Sebuah studi gabungan Amerika dan Jepang, yang masih dalam tinjauan sejawat, melihat efek varian Omicron pada tikus dan hamster. Hewan pengerat ini memiliki reseptor ACE2 yang sama dengan yang dimiliki manusia dan apa yang diikat oleh coronovirus untuk masuk dan menginfeksi sel. Studi tersebut menemukan bahwa tikus yang terinfeksi Omicron memiliki kerusakan paru-paru yang lebih sedikit, kehilangan berat badan yang lebih sedikit, dan kemungkinan kematian yang lebih kecil daripada mereka yang terinfeksi Delta.

Picu Kematian

Dihipotesiskan bahwa penyakit serius akibat COVID-19 terjadi begitu virus masuk ke paru-paru dan menyebar ke bagian tubuh lain dari sana, jika bisa ditampung di saluran pernapasan bagian atas, mulut, hidung, dan sebagainya, jauh lebih sedikit, kemungkinan penyakit parah. Namun, penulis utama Dr Michael Chan telah mendesak kehati-hatian atas temuan tersebut. 

“Penting untuk dicatat bahwa tingkat keparahan penyakit pada manusia tidak hanya ditentukan oleh replikasi virus tetapi juga oleh respons imun inang terhadap infeksi tersebut,” kata Dr Chan.

Banyak rawat inap COVID-19 terjadi bukan hanya karena penyakit yang disebabkan oleh virus, tetapi juga karena sifat tak terduga yang digunakan sistem kekebalan tubuh kita untuk merespons virus. Dalam beberapa kasus, sistem kekebalan tidak dapat dimatikan dan menyerang tidak hanya sel yang terinfeksi virus tetapi juga sel sehat. 

Chan mencatat bahwa virus yang sangat menular seperti Omicron dapat menyebabkan penyakit dan kematian yang lebih parah hanya dengan menyebar lebih cepat, meskipun infeksi paru-paru yang terkait tampaknya tidak separah itu.

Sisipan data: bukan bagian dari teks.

(* ===== verification/Transition.v ===== *)
(** * Applying a transaction (core/transition.go)

    The checks before a transaction, the purchase of its gas, the intrinsic gas, the call
    of the virtual machine, and the settlement after it.  The state is that of the
    virtual machine, [Interp]; [run] is its interpreter. *)

From S2P Require Import Prelude Bytes Params RlpEncode RlpRaw Common AccessList Types.
From S2P Require Import StateDB EvmWord EvmBase Precompiles EvmState EvmCalls EvmRun.

(** An error made here, one of the virtual machine, or one of the signature check. *)
Inductive core_error :=
| core_New (msg : string)
| core_evm (e : vm_error)
| core_sender (e : tx_error).

Record TxMessage := mkTxMessage {
  msg_To : option Address;
  msg_From : Address;
  msg_Nonce : Z;
  msg_Value : Z;
  msg_GasLimit : Z;
  msg_GasPrice : Z;
  msg_GasFeeCap : Z;
  msg_GasTipCap : Z;
  msg_Data : list byte;
  msg_AccessList : option AccessList;
  msg_BlobHashes : list Hash;
  msg_IsParallel : bool;
  msg_CanParallel : bool;
  msg_SkipAccountChecks : bool;
}.

Definition set_CanParallel (m : TxMessage) (b : bool) : TxMessage :=
  mkTxMessage (msg_To m) (msg_From m) (msg_Nonce m) (msg_Value m) (msg_GasLimit m) (msg_GasPrice m)
    (msg_GasFeeCap m) (msg_GasTipCap m) (msg_Data m) (msg_AccessList m) (msg_BlobHashes m)
    (msg_IsParallel m) b (msg_SkipAccountChecks m).

Record ExecutionResult := NewExecutionResult {
  er_UsedGas : Z;
  er_Err : option core_error;
  er_ReturnData : list byte;
  er_IsParallelError : bool;
  er_TrueAccessList : option AccessList;
}.

(** ** Intrinsic gas *)

Definition toWordSize (size : Z) : Z :=
  if MaxUint64 - 31 <? size then MaxUint64 / 32 + 1 else (size + 31)%u64 / 32.

(** The price of the data. *)
Definition data_price (data : list byte) (isContractCreation : bool) : core_error + Z :=
  let gas := if isContractCreation then TxGasContractCreation else TxGas in
  let dataLen := u64 (len data) in
  if 0 <? dataLen then
    let nz := count_nonzero data in
    let nonZeroGas := TxDataNonZeroGasFrontier in
    if (MaxUint64 - gas) / nonZeroGas <? nz then inl (core_New "gas uint64 overflow")
    else
      let gas := (gas + nz * nonZeroGas)%u64 in
      let z := (dataLen - nz)%u64 in
      if (MaxUint64 - gas) / TxDataZeroGas <? z then inl (core_New "gas uint64 overflow")
      else
        let gas := (gas + z * TxDataZeroGas)%u64 in
        if isContractCreation then
          let lenWords := toWordSize dataLen in
          if (MaxUint64 - gas) / InitCodeWordGas <? lenWords then inl (core_New "gas uint64 overflow")
          else inr (gas + lenWords * InitCodeWordGas)%u64
        else inr gas
  else inr gas.

(** A nil list is dereferenced; the map of a list is never nil. *)
Definition IntrinsicGas (data : list byte) (accessList : option AccessList) (isContractCreation : bool)
    : res (core_error + Z) :=
  match data_price data isContractCreation with
  | inl e => Ok (inl e)
  | inr gas =>
      al ← deref accessList;
      let gas := (gas + u64 (Len al) * TxAccessListAddressGas)%u64 in
      let gas := (gas + u64 (StorageKeys al) * TxAccessListStorageKeyGas)%u64 in
      Ok (inr gas)
  end.

Section transition.
Context {Cr : Crypto} {NC : NativeCrypto} {DB : Database} {U : Uint256}.
Variable evm : EVM.
Variable run : run_fun.

(** ** Checks *)

Definition BuyGas (msg : TxMessage) : stm Interp (option core_error) :=
  let BalanceGas := msg_GasLimit msg * msg_GasPrice msg + msg_Value msg in
  have ← db_get (λ s, GetBalance s (msg_From msg));
  if have <? BalanceGas then mret (Some (core_New "insufficient funds for gas * price + value"))
  else _ ← db_do (λ s, SubBalance s (msg_From msg) BalanceGas); mret None.

(** The checks of EIP-1559. *)
Definition fee_check (msg : TxMessage) : res (option core_error) :=
  if (0 <? BitLen (msg_GasFeeCap msg)) || (0 <? BitLen (msg_GasTipCap msg)) then
    if 256 <? BitLen (msg_GasFeeCap msg) then Ok (Some (core_New "max fee per gas higher than 2^256-1"))
    else if 256 <? BitLen (msg_GasTipCap msg)
    then Ok (Some (core_New "max priority fee per gas higher than 2^256-1"))
    else if msg_GasFeeCap msg <? msg_GasTipCap msg
    then Ok (Some (core_New "max priority fee per gas higher than max fee per gas"))
    else
      baseFee ← deref (BaseFee (Context evm));
      if msg_GasFeeCap msg <? baseFee then Ok (Some (core_New "max fee per gas less than block base fee"))
      else Ok None
  else Ok None.

Definition PreCheck (msg : TxMessage) : stm Interp (option core_error) :=
  txNonce ← db_get (λ s, GetNonce s (msg_From msg));
  if txNonce <? msg_Nonce msg then mret (Some (core_New "nonce too high"))
  else if msg_Nonce msg <? txNonce then mret (Some (core_New "nonce too low"))
  else if (txNonce + 1)%u64 <? txNonce then mret (Some (core_New "nonce has max value"))
  else
    codeHash ← db_get (λ s, GetCodeHash s (msg_From msg));
    if negb (codeHash =? 0) && negb (codeHash =? EmptyCodeHash)
    then mret (Some (core_New "sender not an eoa"))
    else
      err ← lift (fee_check msg);
      match err with
      | Some e => mret (Some e)
      | None => BuyGas msg
      end.

(** ** Settlement *)

Definition RefundGas (GasUsed GasRemain : Z) (msg : TxMessage) : stm Interp () :=
  counter ← gets (λ i, refund (evm_StateDB i));
  let amount := if counter <? GasUsed / 2 then counter else GasUsed / 2 in
  let GasRemain := (GasRemain + amount)%u64 in
  db_do (λ s, AddBalance s (msg_From msg) (GasRemain * msg_GasPrice msg)).

Definition pay_coinbase (gas : Z) (msg : TxMessage) : stm Interp () :=
  db_do (λ s, AddBalance s (Coinbase (Context evm)) (gas * msg_GasTipCap msg)).

(** ** The transaction *)

(** An error before the virtual machine is called. *)
Definition refused (e : core_error) (msg : TxMessage) : ExecutionResult * TxMessage :=
  (NewExecutionResult 0 (Some e) [] false None, msg).

(** The call of the virtual machine; the access list it is handed is nil. *)
Definition execute_message (msg : TxMessage) (gas : Z) : stm Interp call_result :=
  let Sender := AccountRef (msg_From msg) in
  _ ← modify (λ i, set_TrueAccessList i None);
  match msg_To msg with
  | None =>
      '(r, _) ← Create run Sender (msg_Data msg) gas (msg_Value msg) (msg_IsParallel msg);
      mret r
  | Some to =>
      nonce ← db_get (λ s, GetNonce s (msg_From msg));
      _ ← db_do (λ s, SetNonce s (msg_From msg) (nonce + 1)%u64);
      Call run Sender to (msg_Data msg) gas (msg_Value msg) (msg_IsParallel msg)
  end.

(** After the call: roll back, or pay and return what is left. *)
Definition settle (SnapShot ExpenseGasBase GasRemainBefore : Z) (r : call_result) (msg : TxMessage)
    : stm Interp (ExecutionResult * TxMessage) :=
  let IsParallel := msg_IsParallel msg in
  let msg := set_CanParallel msg (cr_CanParallel r) in
  match cr_err r with
  | None =>
      if IsParallel && negb (cr_CanParallel r) then
        _ ← db_try (λ s, RevertToSnapshot s SnapShot);
        mret (NewExecutionResult 0 None [] true None, msg)
      else
        let used := (ExpenseGasBase + GasRemainBefore - cr_gas r)%u64 in
        _ ← RefundGas used (cr_gas r) msg;
        _ ← pay_coinbase used msg;
        mret (NewExecutionResult used None (cr_ret r) false None, msg)
  | Some e =>
      let bought := (ExpenseGasBase + GasRemainBefore)%u64 in
      _ ← pay_coinbase bought msg;
      mret (NewExecutionResult bought (Some (core_evm e)) [] false None, msg)
  end.

Definition ApplyTransaction (msg : TxMessage) : stm Interp (ExecutionResult * TxMessage) :=
  SnapShot ← db_get Snapshot;
  err ← PreCheck msg;
  match err with
  | Some e => mret (refused e msg)
  | None =>
      let ContractCreation := bool_decide (msg_To msg = None) in
      base ← lift (IntrinsicGas (msg_Data msg) (msg_AccessList msg) ContractCreation);
      match base with
      | inl e => mret (refused e msg)
      | inr ExpenseGasBase =>
          if msg_GasLimit msg <? ExpenseGasBase
          then mret (refused (core_New "gas is not enough in ExpenseGas_Base") msg)
          else
            let GasRemainBefore := (msg_GasLimit msg - ExpenseGasBase)%u64 in
            can ← (if 0 <? msg_Value msg then db_get (CanTransfer (msg_From msg) (msg_Value msg)) else mret true);
            if negb can then mret (refused (core_New "insufficient funds for transfer") msg)
            else if ContractCreation && (MaxInitCodeSize <? len (msg_Data msg))
            then mret (refused (core_New "max init-code size exceeded") msg)
            else
              r ← execute_message msg GasRemainBefore;
              settle SnapShot ExpenseGasBase GasRemainBefore r msg
      end
  end.

End transition.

Meluas dan Tetap Berbahaya

Inggris sudah mulai melihat peningkatan tajam dalam rawat inap karena virus corona. Kekhawatiran jahat lainnya adalah Long COVID, ketika gejalanya bertahan lama setelah virusnya sembuh. Dengan begitu banyak orang yang terinfeksi Omicron, kemungkinan besar kita akan melihat lebih banyak orang yang terkena dampak Long COVID.

"Sebagai seorang dokter, saya khawatir implikasi dari penyakit yang lebih ringan dapat menidurkan orang ke dalam rasa aman yang salah, mungkin membuat mereka cenderung tidak memakai masker, menjaga jarak atau lebih buruk lagi, mengambil vaksin. Kami menjadi agak mati rasa dengan jumlah kematian akibat COVID-19. Lebih ringan atau tidak, Omicron tetap menjadi ancaman global yang serius," ujar pakar, dr. Amir Khan.

Dua Dosis Booster

Ilustrasi Vaksin Covid-19

Photo :
  • VIVA/M Ali Wafa

Jelas bahwa dosis booster vaksin COVID-19 setelah dosis awal Anda menawarkan perlindungan yang baik terhadap penyakit serius dari varian Omicron. Sebelum Omicron, satu dosis booster vaksin dianggap cukup untuk saat ini untuk menjaga perlindungan pada tingkat yang wajar. 

Vaksin memicu berbagai bagian sistem kekebalan tubuh, menetralkan antibodi yang membunuh virus pada saat kedatangan dan menghentikannya menginfeksi sel dan sangat mengurangi risiko penularan virus. Mereka juga memicu sel memori B dan T yang lebih tahan lama yang menawarkan perlindungan jangka panjang dengan membunuh sel apa pun yang mungkin terinfeksi oleh virus dan mencegah penyakit serius tetapi belum tentu penularan selanjutnya.

Tapi sekarang, dengan Omicron, penularan virus adalah masalah utama dengan sejumlah besar orang yang terinfeksi dan tidak hanya sakit tetapi juga mengambil cuti kerja. Ini berarti para ahli lebih fokus pada antibodi penetralisir itu, yang sangat penting dalam mengurangi penyebaran virus dalam upaya mengendalikan jumlah orang yang terinfeksi. Namun, sebuah penelitian baru dari Inggris menunjukkan bahwa tingkat antibodi ini mungkin mulai turun 10 minggu setelah booster.

Analisis oleh Badan Keamanan Kesehatan Inggris menemukan bahwa kemampuan dosis booster untuk melindungi terhadap Omicron sudah mulai berkurang pada beberapa orang yang meminumnya lebih dari 10 minggu sebelumnya. Pada tahap ini, efektivitasnya dalam mencegah penyakit simtomatik turun 15 hingga 25 persen. Di sisi lain, sel-sel memori cenderung bertahan lebih lama, dan terus menawarkan perlindungan terhadap penyakit serius tetapi masih belum diketahui berapa lama dan seberapa efektif kemungkinannya.